Losing weight is difficult, but maintaining a significant weight loss is harder.
Patients need better strategies to cope with normal weight fluctuations, including the confidence and motivation to keep trying.
People who successfully maintain long-term weight loss are usually physically active, avoid high-calorie foods, and monitor their weight at least weekly.
Patients lose weight using a wide range of strategies. Whether it’s “going keto,” adopting veganism, or resorting to old-fashioned calorie counting, there’s more than one way to reduce the number on the scale.
Unfortunately, one thing most weight losers have in common is the likelihood of putting it back on. Teaching patients to maintain a healthy weight for the long term is a challenge, but it can be overcome by the knowledge gained from decades of real-world experience. Here’s what we’ve learned so far about the quest to lose weight and keep it off.
What happens after losing weight
Regaining weight after losing it isn’t just a possibility, it’s typical, according to research. A meta-analysis of 29 studies found that within 5 years of substantial weight loss, people regained an average of 80% of the weight they lost. And in just 2 years, they put about half the weight back on.
Several factors contribute to these dismal statistics, including the obesogenic food environment, increased appetite after weight loss, and waning motivation when the momentum of weight loss inevitably stalls.
Many people operate under the misconception that obesity is cured by weight loss. But treating weight reduction as a state of remission rather than a permanent fix is a more pragmatic approach that can unlock the door to better outcomes. Clinicians can lead the way by promoting resilience and encouraging patients to focus on the big picture when setbacks happen.
A clinician’s role in weight management
Counseling patients as they’re sliding upward on the scale requires a tactful approach. It’s crucial to avoid blaming and further stigmatizing patients who may be losing hope, but you also don’t want to encourage ambivalence.
Clinicians must empower patients with insight for successful weight maintenance, telling them that it’s challenging but doable and helping them take control of their future without getting derailed. Fostering self-efficacy is necessary if you want patients to stay the course.
You can acknowledge their struggles without letting them fall into the trap of believing they are incapable of success.
Shifting your counseling from weight loss to weight maintenance requires new safeguards and supports. Unlike the frequent rewards in active weight loss (smaller clothes, lower numbers on the scale, blood pressure improvements, etc.), weight maintenance can feel like a thankless job to the patient. It’s easy to fall back into old habits and ignore gradual weight gain when you’re no longer receiving the same affirmation.

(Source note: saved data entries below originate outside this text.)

Definition onFragLoaded (frag : option LevelDetails.Fragment) (this : t)
  : Outcome t :=
  match frag with
  | Some frag =>
      match LevelDetails.type frag with
      | LevelDetails.main =>
          match _levels this with
          | None => Thrown "Levels are not set"
          | Some levels =>
              match array_get levels (LevelDetails.level frag) with
              | Some _ =>
                  let this :=
                    update_level (LevelDetails.level frag)
                      (fun l => set_loadError 0 (set_fragmentError false l)) this in
                  Returned (set_levelRetryCount 0 this)
              | None => Returned this
              end
          end
      | _ => Returned this
      end
  | None => Returned this
  end.

(** ** Live reload and low-latency reload *)

(** [partTarget] is a number or [undefined]; 0 is falsy. *)
Definition partTarget_truthy (p : option Z) : bool :=
  match p with
  | Some v => negb (v =? 0)
  | None => false
  end.

Definition set_updated (v : bool) (availability : option Z)
    (d : LevelDetails.t) : LevelDetails.t :=
  {| LevelDetails.availabilityDelay := availability;
     LevelDetails.endCC := LevelDetails.endCC d;
     LevelDetails.endSN := LevelDetails.endSN d;
     LevelDetails.endPart := LevelDetails.endPart d;
     LevelDetails.fragments := LevelDetails.fragments d;
     LevelDetails.live := LevelDetails.live d;
     LevelDetails.startCC := LevelDetails.startCC d;
     LevelDetails.startSN := LevelDetails.startSN d;
     LevelDetails.targetduration := LevelDetails.targetduration d;
     LevelDetails.totalduration := LevelDetails.totalduration d;
     LevelDetails.updated := Some v;
     LevelDetails.url := LevelDetails.url d;
     LevelDetails.serverControl := LevelDetails.serverControl d;
     LevelDetails.partTarget := LevelDetails.partTarget d;
     LevelDetails.skipped := LevelDetails.skipped d;
     LevelDetails.push := LevelDetails.push d |}.
Lemma get_keeps_settings c i p d ctx now :
  max_size (snd (get c i p d ctx now)) = max_size c
  /\ ttl_seconds (snd (get c i p d ctx now)) = ttl_seconds c
  /\ (PyDict.len (_cache (snd (get c i p d ctx now))) <= PyDict.len (_cache c))%Z.
Proof.
  unfold Cache.get.
  destruct (PyDict.get (_make_key i p d ctx) (_cache c)) as [entry|]; simpl; [|lia].
  destruct (now >? expires_at entry)%Z; simpl; [|lia].
  split_and!; try reflexivity. unfold PyDict.len.
  pose proof (PyDictFacts.length_del_le (_make_key i p d ctx) (_cache c)). lia.
Qed.

Lemma step_keeps_bound c op :
  (10 <= max_size c)%Z ->
  (PyDict.len (_cache c) <= max_size c)%Z ->
  max_size (step c op) = max_size c
  /\ (PyDict.len (_cache (step c op)) <= max_size c)%Z.
Proof.
  intros Hten Hlen. destruct op as [i p d ctx now|call|]; simpl.
  - destruct (get_keeps_settings c i p d ctx now) as (Hm & _ & Hl). split; [exact Hm | lia].
  - split; [reflexivity|]. now apply set_keeps_bound.
  - split; [reflexivity|]. unfold PyDict.len. simpl. lia.
Qed.

(** The bound of the cache, where it holds: with [max_size] at least ten,
    a cache that starts empty never holds more than [max_size] entries,
    whatever [get], [set] and [clear] calls are made and whenever. *)
Theorem decision_cache_bounded_from_ten (ttl size : Z) (ops : list (@Cache.Op Value)) :
  (10 <= size)%Z ->
  (PyDict.len (_cache (run ops (empty ttl size))) <= size)%Z
  /\ max_size (run ops (empty ttl size)) = size.
Proof.
  intros Hten.
  assert (H : forall c,
             max_size c = size -> (PyDict.len (_cache c) <= size)%Z ->
             (PyDict.len (_cache (run ops c)) <= size)%Z /\ max_size (run ops c) = size).
  { unfold Cache.run. induction ops as [|op ops IH]; intros c Hm Hl; simpl; [now split|].
    destruct (step_keeps_bound c op) as [Hm' Hl']; [lia | lia |].
    apply IH; [congruence | now rewrite Hm in Hl']. }
  apply H; [reflexivity|]. unfold PyDict.len. simpl. lia.
Qed.

(** What a lookup does to the table: a hit leaves it as it is; a miss
    leaves no entry under the key looked up; the entries under all other keys
    stay.  An entry is served up to and including the moment it expires. *)
Theorem get_removes_only_its_expired_entry c i p d ctx now :
  let key := _make_key i p d ctx in
  let c' := snd (get c i p d ctx now) in
  (forall v, fst (get c i p d ctx now) = Some v -> c' = c)
  /\ (fst (get c i p d ctx now) = None -> PyDict.get key (_cache c') = None)
  /\ (forall k, k <> key -> PyDict.get k (_cache c') = PyDict.get k (_cache c))
  /\ (forall entry,
        PyDict.get key (_cache c) = Some entry ->
        fst (get c i p d ctx now)
        = if (now <=? expires_at entry)%Z then Some (value entry) else None).
Proof.
  cbv zeta. unfold Cache.get.
  destruct (PyDict.get (_make_key i p d ctx) (_cache c)) as [entry|] eqn:E.
  - destruct (now >? expires_at entry)%Z eqn:Hexp; simpl; split_and!.
    + discriminate.
    + intros _. apply PyDictFacts.get_del_same.
    + intros k Hk. apply PyDictFacts.get_del_other. congruence.
    + intros entry' [= <-].
      destruct (now <=? expires_at entry)%Z eqn:Hle; [lia | reflexivity].
    + reflexivity.
    + discriminate.
    + reflexivity.
    + intros entry' [= <-].
      destruct (now <=? expires_at entry)%Z eqn:Hle; [reflexivity | lia].
  - simpl. split_and!; [discriminate | intros _; exact E | reflexivity | discriminate].
Qed.

End Keys.

(** C8 as written fails for the context field: an absent context and an
    empty one are different arguments and give the same key. *)
Lemma decision_cache_absent_and_empty_context :
  (forall (py_str : list (string * string) -> string) (sha256_hex32 : string -> string),
      fst (get py_str sha256_hex32
             (set py_str sha256_hex32 (empty 60 1000)
                "user-1" "policy.path" "allowed" None true 1000 1000)
             "user-1" "policy.path" "allowed" (Some []) 1000)
      = Some true)
  /\ @None (list (string * string)) <> Some [].
Proof.
  split; [|discriminate].
  intros py_str sha. unfold get, set, _make_key, key_data, ctx_str. simpl.
  now rewrite String.eqb_refl.
Qed.

Lemma decision_cache_roundtrip_witness :
  fst (get Sample.str_items Sample.plain_digest
         (set Sample.str_items Sample.plain_digest (empty 60 1000)
            "user-1" "policy.path" "allowed" None true 1000 1000)
         "user-1" "policy.path" "allowed" None 1000) = Some true
  /\ fst (get Sample.str_items Sample.plain_digest
         (set Sample.str_items Sample.plain_digest (empty 60 1000)
            "user-1" "policy.path" "allowed" None true 1000 1000)
         "user-1" "policy.path" "allowed" (Some [("extra", "data")]) 1000) = None
  /\ fst (get Sample.str_items Sample.plain_digest
         (set Sample.str_items Sample.plain_digest (empty 60 1000)
            "user-1" "policy.path" "allowed" None true 1000 1000)
         "user-1" "policy.path" "allowed" None 1059) = Some true.
Proof.
  pose proof (decision_cache_roundtrip Sample.str_items Sample.plain_digest
                (empty 60 1000) "user-1" "policy.path" "allowed" None true 1000 1000)
    as (Hsame & Hother & Httl).
  split; [apply Hsame; simpl; lia|].
  split; [|apply Httl; reflexivity].
  apply Hother.
  - right. right. right. repeat split. discriminate.
  - unfold Sample.plain_digest. tauto.
  - reflexivity.
Defined.

(** C10 at a small [max_size]: the tenth of the table that [set] removes
    when it is full is [max_size // 10], which is no entry at all below ten,
    so seven calls with distinct keys leave seven entries in a cache of
    five. *)
Lemma decision_cache_exceeds_small_max_size :
  let call (identity : string) : SetCall :=
    {| sc_identity := identity; sc_policy_path := "policy.path";
       sc_decision := "allowed"; sc_context := @None (list (string * string));
       sc_value := true; sc_now := 1000; sc_now' := 1000 |} in
  let calls := map call ["user-0"; "user-1"; "user-2"; "user-3"; "user-4";
                          "user-5"; "user-6"] in
  PyDict.len (_cache (run_sets Sample.str_items Sample.plain_digest calls (empty 60 5)))
  = 7%Z
  /\ max_size (run_sets Sample.str_items Sample.plain_digest calls (empty 60 5)) = 5%Z.
Proof. split; vm_compute; reflexivity. Qed.
(** X4: if the budget check before attempt [a] throws, the earlier
    attempts' calls having failed, the task makes exactly [a] calls and its
    record is a ['timeout'] record: the error of [checkTimeout] says
    ['timed out'], so the task's [catch] classifies it as a timeout. *)
Theorem budget_exhausted_timeout_record (cfg : config) (jr : string -> option string)
    (clock : nat -> Z) (chat : nat -> chat_outcome) (ts : string) (w : WebsiteData)
    (a : nat) (e0 : js_error)
    (Ha : a <= maxRetries cfg)
    (Hprev : forall b, b < a -> checkTimeout cfg (clock b) = None /\ exists e, chat b = ChatErr e)
    (Hfail : checkTimeout cfg (clock a) = Some e0) :
  snd (process_target cfg jr clock chat ts w) =
    (concat (map RetryFacts.attempt_block (seq 0 a)) ++ [TCheck])%list /\
  List.length (filter RetryFacts.is_chat (snd (process_target cfg jr clock chat ts w))) = a /\
  verification_type (fst (process_target cfg jr clock chat ts w)) = str "timeout" /\
  details (fst (process_target cfg jr clock chat ts w)) =
    str "Request timed out - Ollama service may be overloaded or unavailable" /\
  has_age_verification (fst (process_target cfg jr clock chat ts w)) = JBool false /\
  confidence_score (fst (process_target cfg jr clock chat ts w)) = JNum 0.
Proof.
  unfold process_target.
  rewrite (retry_loop_budget cfg clock chat a e0 Ha Hprev Hfail (S (maxRetries cfg)) 0
             ltac:(lia) ltac:(lia)).
  simpl. rewrite Nat.sub_0_r.
  unfold error_result. rewrite (checkTimeout_timed_out cfg (clock a) e0 Hfail).
  repeat split.
  rewrite filter_app, length_app, RetryFacts.count_chats_blocks. simpl. lia.
Qed.

Lemma budget_exhausted_timeout_record_witness :
  verification_type
    (fst (process_target OLLAMA_CONFIG ParserFacts.no_repair
            (fun a => if Nat.eqb a 1 then 600001%Z else 0%Z)
            (fun _ => ChatErr (Error "fetch failed")) ParserFacts.ts0 ParserFacts.site))
  = str "timeout".
Proof.
  destruct (budget_exhausted_timeout_record OLLAMA_CONFIG ParserFacts.no_repair
              (fun a => if Nat.eqb a 1 then 600001%Z else 0%Z)
              (fun _ => ChatErr (Error "fetch failed")) ParserFacts.ts0 ParserFacts.site
              1 (Error "Audit process timed out after 600 seconds")
              ltac:(simpl; lia)
              ltac:(intros b Hb; assert (b = 0) as -> by lia;
                    split; [reflexivity|eexists; reflexivity])
              ltac:(vm_compute; reflexivity)) as (_ & _ & H & _).
  exact H.
Defined.
(** X5 on two agents without beliefs. *)
Lemma consensus_is_a_fixed_point_witness :
  updateBeliefs TanhSpec.fastTanh cfgRing calm = Some calm.
Proof.
  apply (KernelFacts.consensus_is_a_fixed_point TanhSpec.fastTanh cfgRing
           fastTanh_0 calm).
  - intros a j Ha Hj. unfold calm in Ha.
    apply elem_of_cons in Ha as [->|Ha];
      [|apply list_elem_of_singleton in Ha as ->];
      apply list_elem_of_singleton in Hj as ->; eexists;
      (split; [reflexivity|reflexivity]).
  - intros a k Ha Hk. unfold calm in Ha.
    apply elem_of_cons in Ha as [->|Ha];
      [|apply list_elem_of_singleton in Ha as ->];
      destruct k as [|[|[|[|k]]]]; try lia; simpl; by rewrite fastTanh_0.
Defined.

(** X7 on the three-agent ring with no edge rewired. *)
Lemma ring_without_rewiring_witness :
  ∃ s,
    resetDemo 0 cfgStill = Returns s
    ∧ ∀ a b ai,
        agents_ s !! a = Some ai →
        (b ∈ neighbors ai
         ↔ b ≠ a
           ∧ ∃ d,
               (1 <= d <= 1)%nat
               ∧ (b = ringTarget 3 a d
                  ∨ (a = ringTarget 3 b d ∧ (b < 3)%nat))).
Proof.
  destruct resetStill_returns as [s Hs]. exists s.
  assert (Hnever : rewireProb cfgStill <= 0) by (unfold cfgStill; simpl; lra).
  assert (Hunit : ∀ rng, 0 <= (uniformReal 0.0 1.0 rng).1).
  { intros rng. unfold uniformReal. simpl. lra. }
  destruct (RingFacts.ring_without_rewiring
              TanhSpec.fastTanh Rng seedRng normal uniformReal uniformInt
              cfgStill Hnever Hunit 0 s Hs) as [_ Hring].
  split; [exact Hs|]. exact Hring.
Defined.

(** X8 on the three-agent ring, after [reset] and two ticks. *)
Lemma metrics_stay_in_range_witness :
  ∃ s s' m,
    resetDemo 4 cfgRing = Returns s
    ∧ stepN TanhSpec.fastTanh Rng 2 s = Returns s'
    ∧ computeMetrics Rng zeroMetrics s' = Returns m
    ∧ 0 <= avgOpenness m <= 1 ∧ 0 <= avgConformity m <= 1.
Proof.
  destruct (resetDemo_returns 4 ltac:(lia)) as [s Hs].
  destruct (MetricsFacts.metrics_stay_in_range
              TanhSpec.fastTanh Rng seedRng normal uniformReal uniformInt
              zeroMetrics BeliefFacts.fastTanh_in_unit 4 cfgRing s
              ltac:(unfold cfgRing; simpl; lia) Hs 2%Z)
    as (s' & m & Hs' & Hm & Ho & Hc & _).
  exists s, s', m. auto.
Defined.

Lemma ring_ticks n :
  ∃ s k', resetDemo 4 cfgRing = Returns s
          ∧ stepN TanhSpec.fastTanh Rng (Z.of_nat n) s = Returns k'.
Proof.
  destruct (resetDemo_returns 4 ltac:(lia)) as [s Hs].
  pose proof Hs as Hok. apply KernelFacts.reset_kernel_ok in Hok as [Hok _].
  edestruct KernelFacts.stepLoop_kernel_ok with (n := n) as (k' & Hk & _);
    [exact Hok|].
  exists s, k'. split; [exact Hs|]. unfold stepN. rewrite Nat2Z.id. exact Hk.
Qed.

Patients graduating from weight loss to maintenance must be diligent about using regular weigh-ins to track continued progress. They should be informed that fluctuations are expected and be advised to focus on trends. Graphing weight changes is a good way to visually represent how far they’ve come.
Accountability to a healthcare provider or support group may also be essential for success, particularly within the first year. In addition, patients need to find a form of physical activity they enjoy and are willing to sustain. Finally, helping patients identify their deeper motivations to eat well and be active should help them look beyond short-term weight loss incentives.
Qualities of successful “maintainers”
It’s normal to expect some weight fluctuations, both during the weight loss phase and during weight maintenance. People who are successful over the long term are self-aware when their weight is increasing and take action to avoid excessive gains. They’ve learned to identify internal and external triggers and have strategies and resources to get back on track.
The National Weight Control Registry (NWCR) tracks people who have lost at least 30 pounds and kept it off for a year or more. Since its founding in 1994, the NWCR has collected data from over 10,000 people using questionnaires and annual surveys.
90% of maintainers exercise regularly
78% eat breakfast every day
75% weigh themselves at least once a week
62% watch less than 10 hours of television per week
On average, successful maintainers are active for an hour per day. Walking is the most commonly reported exercise. In addition, most follow a low-calorie and low-fat diet.
What this means for you
Most patients who lose weight will gain some of it back. You can help by reflecting on their achievements rather than their failures, in order to promote feelings of self-efficacy. Consistent monitoring, accountability, and sustainable habits are essential as people transition to maintenance.